WHAT YOU NEED TO DO
What lines in the entries below contain the word "negb"? Copy all of them.

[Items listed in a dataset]
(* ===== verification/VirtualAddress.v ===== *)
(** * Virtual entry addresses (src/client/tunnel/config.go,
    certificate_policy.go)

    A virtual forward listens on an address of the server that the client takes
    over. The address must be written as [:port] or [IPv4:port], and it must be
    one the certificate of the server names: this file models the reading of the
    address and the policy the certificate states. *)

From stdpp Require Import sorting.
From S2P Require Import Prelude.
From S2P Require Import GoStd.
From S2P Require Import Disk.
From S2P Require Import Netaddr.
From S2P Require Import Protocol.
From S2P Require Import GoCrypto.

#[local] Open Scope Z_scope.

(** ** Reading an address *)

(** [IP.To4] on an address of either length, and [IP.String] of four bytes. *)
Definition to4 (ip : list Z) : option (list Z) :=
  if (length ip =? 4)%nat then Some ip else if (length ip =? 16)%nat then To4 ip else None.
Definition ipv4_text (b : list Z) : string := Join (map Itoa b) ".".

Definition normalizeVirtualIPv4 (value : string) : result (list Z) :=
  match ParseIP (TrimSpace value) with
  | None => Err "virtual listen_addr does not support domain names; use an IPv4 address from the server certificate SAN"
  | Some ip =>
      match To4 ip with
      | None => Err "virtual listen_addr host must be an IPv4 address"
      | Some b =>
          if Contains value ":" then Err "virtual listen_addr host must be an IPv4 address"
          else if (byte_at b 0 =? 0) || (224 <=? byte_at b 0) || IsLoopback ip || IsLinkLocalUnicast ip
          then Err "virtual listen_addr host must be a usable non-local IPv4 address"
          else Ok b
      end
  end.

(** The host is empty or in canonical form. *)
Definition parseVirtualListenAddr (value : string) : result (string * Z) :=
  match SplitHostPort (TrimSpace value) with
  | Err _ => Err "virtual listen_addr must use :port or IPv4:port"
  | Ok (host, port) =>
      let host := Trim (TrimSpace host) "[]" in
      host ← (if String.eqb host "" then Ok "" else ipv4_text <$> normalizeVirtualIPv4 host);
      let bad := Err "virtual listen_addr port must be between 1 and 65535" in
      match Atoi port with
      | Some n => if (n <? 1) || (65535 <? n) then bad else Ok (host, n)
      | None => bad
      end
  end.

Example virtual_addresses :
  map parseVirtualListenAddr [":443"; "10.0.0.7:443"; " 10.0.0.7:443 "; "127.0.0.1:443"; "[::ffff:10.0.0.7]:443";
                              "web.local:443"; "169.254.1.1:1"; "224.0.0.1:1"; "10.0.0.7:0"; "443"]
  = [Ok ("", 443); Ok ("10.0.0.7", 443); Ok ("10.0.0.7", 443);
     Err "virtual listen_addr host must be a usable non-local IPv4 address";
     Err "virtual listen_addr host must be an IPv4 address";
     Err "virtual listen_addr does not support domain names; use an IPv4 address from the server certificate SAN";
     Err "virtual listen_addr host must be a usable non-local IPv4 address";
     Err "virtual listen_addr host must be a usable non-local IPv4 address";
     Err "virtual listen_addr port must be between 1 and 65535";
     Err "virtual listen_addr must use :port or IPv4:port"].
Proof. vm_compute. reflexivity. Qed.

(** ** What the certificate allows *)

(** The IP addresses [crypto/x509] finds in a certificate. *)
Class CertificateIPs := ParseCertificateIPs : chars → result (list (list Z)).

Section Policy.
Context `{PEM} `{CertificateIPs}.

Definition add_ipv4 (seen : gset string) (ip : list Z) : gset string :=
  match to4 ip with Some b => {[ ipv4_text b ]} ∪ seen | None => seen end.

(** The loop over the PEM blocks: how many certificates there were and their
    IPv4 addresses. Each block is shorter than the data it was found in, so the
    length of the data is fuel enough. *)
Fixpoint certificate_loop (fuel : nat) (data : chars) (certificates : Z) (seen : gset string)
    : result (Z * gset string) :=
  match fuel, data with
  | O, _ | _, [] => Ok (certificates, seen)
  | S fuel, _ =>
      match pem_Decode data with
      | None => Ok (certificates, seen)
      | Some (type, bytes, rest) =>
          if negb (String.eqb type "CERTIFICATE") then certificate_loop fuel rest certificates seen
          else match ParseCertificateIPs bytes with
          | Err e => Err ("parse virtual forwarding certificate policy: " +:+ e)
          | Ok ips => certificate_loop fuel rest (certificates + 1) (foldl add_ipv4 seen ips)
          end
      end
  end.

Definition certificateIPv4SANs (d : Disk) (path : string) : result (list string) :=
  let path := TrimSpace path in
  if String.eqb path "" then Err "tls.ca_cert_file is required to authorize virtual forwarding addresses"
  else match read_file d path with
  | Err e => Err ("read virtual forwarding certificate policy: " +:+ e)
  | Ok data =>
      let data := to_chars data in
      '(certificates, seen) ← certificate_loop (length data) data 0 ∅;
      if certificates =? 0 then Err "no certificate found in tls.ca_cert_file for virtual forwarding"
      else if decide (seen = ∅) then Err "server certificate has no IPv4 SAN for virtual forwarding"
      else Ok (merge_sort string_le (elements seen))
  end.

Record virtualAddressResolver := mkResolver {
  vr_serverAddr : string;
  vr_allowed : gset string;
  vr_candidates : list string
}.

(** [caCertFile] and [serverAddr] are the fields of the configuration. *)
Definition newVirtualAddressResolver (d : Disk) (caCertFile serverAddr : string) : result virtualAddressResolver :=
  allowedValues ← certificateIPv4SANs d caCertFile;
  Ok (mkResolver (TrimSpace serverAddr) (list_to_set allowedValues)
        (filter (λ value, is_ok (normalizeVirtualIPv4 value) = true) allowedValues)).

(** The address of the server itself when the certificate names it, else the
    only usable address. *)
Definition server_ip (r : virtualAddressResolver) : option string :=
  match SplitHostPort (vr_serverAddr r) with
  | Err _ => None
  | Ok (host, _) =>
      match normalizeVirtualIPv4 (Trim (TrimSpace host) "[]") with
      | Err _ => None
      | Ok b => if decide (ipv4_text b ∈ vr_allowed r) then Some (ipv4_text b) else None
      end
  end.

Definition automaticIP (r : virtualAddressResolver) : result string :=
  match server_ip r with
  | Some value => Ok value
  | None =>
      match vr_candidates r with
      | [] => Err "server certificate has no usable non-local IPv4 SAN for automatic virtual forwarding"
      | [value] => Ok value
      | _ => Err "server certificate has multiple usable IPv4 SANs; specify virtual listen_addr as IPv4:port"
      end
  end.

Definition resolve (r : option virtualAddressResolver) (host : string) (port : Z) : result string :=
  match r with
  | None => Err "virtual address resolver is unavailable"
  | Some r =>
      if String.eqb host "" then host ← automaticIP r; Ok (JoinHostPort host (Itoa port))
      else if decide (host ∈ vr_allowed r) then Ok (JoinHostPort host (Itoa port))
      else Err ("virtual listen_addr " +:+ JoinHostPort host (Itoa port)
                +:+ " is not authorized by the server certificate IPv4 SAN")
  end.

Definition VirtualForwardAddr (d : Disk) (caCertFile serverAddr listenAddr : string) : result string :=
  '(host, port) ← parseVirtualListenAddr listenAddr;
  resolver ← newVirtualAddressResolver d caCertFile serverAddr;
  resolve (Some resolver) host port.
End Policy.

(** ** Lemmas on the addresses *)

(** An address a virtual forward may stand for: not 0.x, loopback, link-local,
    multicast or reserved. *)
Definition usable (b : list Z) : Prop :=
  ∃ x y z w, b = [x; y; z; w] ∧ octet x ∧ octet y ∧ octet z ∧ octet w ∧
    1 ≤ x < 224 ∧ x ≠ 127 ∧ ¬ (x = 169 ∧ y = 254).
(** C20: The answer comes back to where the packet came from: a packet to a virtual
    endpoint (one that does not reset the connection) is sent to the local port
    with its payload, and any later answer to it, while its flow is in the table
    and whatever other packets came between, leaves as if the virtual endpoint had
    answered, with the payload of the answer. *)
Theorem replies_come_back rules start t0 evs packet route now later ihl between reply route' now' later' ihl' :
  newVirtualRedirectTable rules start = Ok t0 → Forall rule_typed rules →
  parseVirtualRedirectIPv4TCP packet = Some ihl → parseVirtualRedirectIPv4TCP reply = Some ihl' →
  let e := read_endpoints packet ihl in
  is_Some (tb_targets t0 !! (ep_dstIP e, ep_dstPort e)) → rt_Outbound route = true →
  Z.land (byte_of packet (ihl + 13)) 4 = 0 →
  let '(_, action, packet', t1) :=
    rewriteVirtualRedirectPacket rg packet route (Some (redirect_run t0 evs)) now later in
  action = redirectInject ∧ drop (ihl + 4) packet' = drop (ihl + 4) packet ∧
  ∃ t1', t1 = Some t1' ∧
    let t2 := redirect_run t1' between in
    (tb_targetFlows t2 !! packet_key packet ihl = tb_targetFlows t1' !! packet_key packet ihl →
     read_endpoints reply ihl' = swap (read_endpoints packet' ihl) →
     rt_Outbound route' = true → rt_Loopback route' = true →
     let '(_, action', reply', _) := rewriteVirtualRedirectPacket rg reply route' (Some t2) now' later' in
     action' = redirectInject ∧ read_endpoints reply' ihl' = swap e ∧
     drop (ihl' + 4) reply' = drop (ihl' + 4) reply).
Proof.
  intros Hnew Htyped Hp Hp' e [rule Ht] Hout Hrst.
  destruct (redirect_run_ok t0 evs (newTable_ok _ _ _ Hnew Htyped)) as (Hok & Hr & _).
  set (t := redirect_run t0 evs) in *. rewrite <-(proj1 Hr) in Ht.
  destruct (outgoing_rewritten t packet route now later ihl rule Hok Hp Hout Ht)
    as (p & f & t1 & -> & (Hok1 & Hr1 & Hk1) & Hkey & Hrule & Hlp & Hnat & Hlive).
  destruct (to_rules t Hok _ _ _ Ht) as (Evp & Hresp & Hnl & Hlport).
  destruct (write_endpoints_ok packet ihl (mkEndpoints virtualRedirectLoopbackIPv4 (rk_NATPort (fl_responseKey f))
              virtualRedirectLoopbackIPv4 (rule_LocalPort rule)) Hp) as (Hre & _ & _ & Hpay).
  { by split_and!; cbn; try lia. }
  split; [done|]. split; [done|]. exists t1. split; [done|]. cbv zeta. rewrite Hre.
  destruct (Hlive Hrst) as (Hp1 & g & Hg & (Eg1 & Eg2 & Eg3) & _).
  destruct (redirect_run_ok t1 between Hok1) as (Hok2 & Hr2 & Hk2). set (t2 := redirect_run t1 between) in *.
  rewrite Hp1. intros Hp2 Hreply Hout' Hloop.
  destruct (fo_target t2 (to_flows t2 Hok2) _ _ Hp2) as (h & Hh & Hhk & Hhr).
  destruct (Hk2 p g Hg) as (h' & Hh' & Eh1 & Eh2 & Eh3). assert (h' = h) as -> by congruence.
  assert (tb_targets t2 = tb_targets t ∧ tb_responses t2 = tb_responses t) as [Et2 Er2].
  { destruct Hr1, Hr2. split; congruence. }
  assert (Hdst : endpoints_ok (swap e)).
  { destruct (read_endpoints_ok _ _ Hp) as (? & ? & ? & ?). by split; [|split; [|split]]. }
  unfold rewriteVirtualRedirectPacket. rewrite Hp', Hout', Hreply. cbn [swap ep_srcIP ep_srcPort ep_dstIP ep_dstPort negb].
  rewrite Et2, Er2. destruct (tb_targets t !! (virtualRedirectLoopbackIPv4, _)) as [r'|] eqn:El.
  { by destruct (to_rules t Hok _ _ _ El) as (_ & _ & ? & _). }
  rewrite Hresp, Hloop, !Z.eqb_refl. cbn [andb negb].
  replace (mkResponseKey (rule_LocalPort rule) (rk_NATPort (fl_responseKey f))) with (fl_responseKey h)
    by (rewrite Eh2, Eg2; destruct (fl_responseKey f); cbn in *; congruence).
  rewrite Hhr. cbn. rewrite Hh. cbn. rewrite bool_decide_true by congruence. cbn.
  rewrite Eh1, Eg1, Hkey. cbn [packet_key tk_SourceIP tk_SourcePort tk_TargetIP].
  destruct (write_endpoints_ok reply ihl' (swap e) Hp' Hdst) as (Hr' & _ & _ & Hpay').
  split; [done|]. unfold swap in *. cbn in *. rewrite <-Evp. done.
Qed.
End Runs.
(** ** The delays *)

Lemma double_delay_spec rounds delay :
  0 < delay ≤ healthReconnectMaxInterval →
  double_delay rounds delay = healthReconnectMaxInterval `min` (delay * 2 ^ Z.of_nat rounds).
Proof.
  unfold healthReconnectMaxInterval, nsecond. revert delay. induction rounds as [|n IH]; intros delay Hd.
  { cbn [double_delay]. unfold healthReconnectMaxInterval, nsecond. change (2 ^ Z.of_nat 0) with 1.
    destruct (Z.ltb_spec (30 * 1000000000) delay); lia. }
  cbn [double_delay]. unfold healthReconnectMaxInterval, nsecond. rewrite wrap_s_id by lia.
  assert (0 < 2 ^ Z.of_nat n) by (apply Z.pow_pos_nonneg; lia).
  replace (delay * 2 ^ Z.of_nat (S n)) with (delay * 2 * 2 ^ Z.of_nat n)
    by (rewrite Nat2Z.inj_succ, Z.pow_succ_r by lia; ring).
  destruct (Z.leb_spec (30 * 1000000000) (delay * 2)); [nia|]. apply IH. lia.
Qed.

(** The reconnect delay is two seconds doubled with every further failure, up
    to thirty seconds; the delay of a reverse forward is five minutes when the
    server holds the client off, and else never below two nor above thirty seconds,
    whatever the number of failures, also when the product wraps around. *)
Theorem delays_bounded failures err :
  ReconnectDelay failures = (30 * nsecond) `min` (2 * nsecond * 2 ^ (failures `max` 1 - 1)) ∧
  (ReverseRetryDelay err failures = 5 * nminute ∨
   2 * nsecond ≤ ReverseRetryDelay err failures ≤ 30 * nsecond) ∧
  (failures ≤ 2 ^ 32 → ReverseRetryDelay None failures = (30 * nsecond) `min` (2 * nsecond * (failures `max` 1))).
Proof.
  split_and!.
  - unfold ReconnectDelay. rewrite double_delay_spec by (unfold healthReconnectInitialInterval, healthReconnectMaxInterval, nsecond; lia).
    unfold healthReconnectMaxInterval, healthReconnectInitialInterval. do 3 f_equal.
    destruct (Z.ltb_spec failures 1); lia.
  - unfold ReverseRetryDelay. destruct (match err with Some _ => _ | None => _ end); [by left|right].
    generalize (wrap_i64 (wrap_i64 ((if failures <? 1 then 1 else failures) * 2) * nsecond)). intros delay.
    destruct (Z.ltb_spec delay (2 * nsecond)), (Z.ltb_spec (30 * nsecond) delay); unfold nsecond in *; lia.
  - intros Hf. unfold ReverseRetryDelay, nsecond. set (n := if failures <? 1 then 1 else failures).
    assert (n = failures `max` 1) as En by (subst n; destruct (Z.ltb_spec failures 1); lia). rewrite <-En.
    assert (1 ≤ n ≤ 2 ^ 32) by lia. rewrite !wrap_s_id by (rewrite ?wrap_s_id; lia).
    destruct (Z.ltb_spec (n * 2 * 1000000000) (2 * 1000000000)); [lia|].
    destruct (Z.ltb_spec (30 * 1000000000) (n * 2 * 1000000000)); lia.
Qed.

TASK RESULT
          if negb (String.eqb type "CERTIFICATE") then certificate_loop fuel rest certificates seen
  unfold rewriteVirtualRedirectPacket. rewrite Hp', Hout', Hreply. cbn [swap ep_srcIP ep_srcPort ep_dstIP ep_dstPort negb].
  rewrite Hresp, Hloop, !Z.eqb_refl. cbn [andb negb].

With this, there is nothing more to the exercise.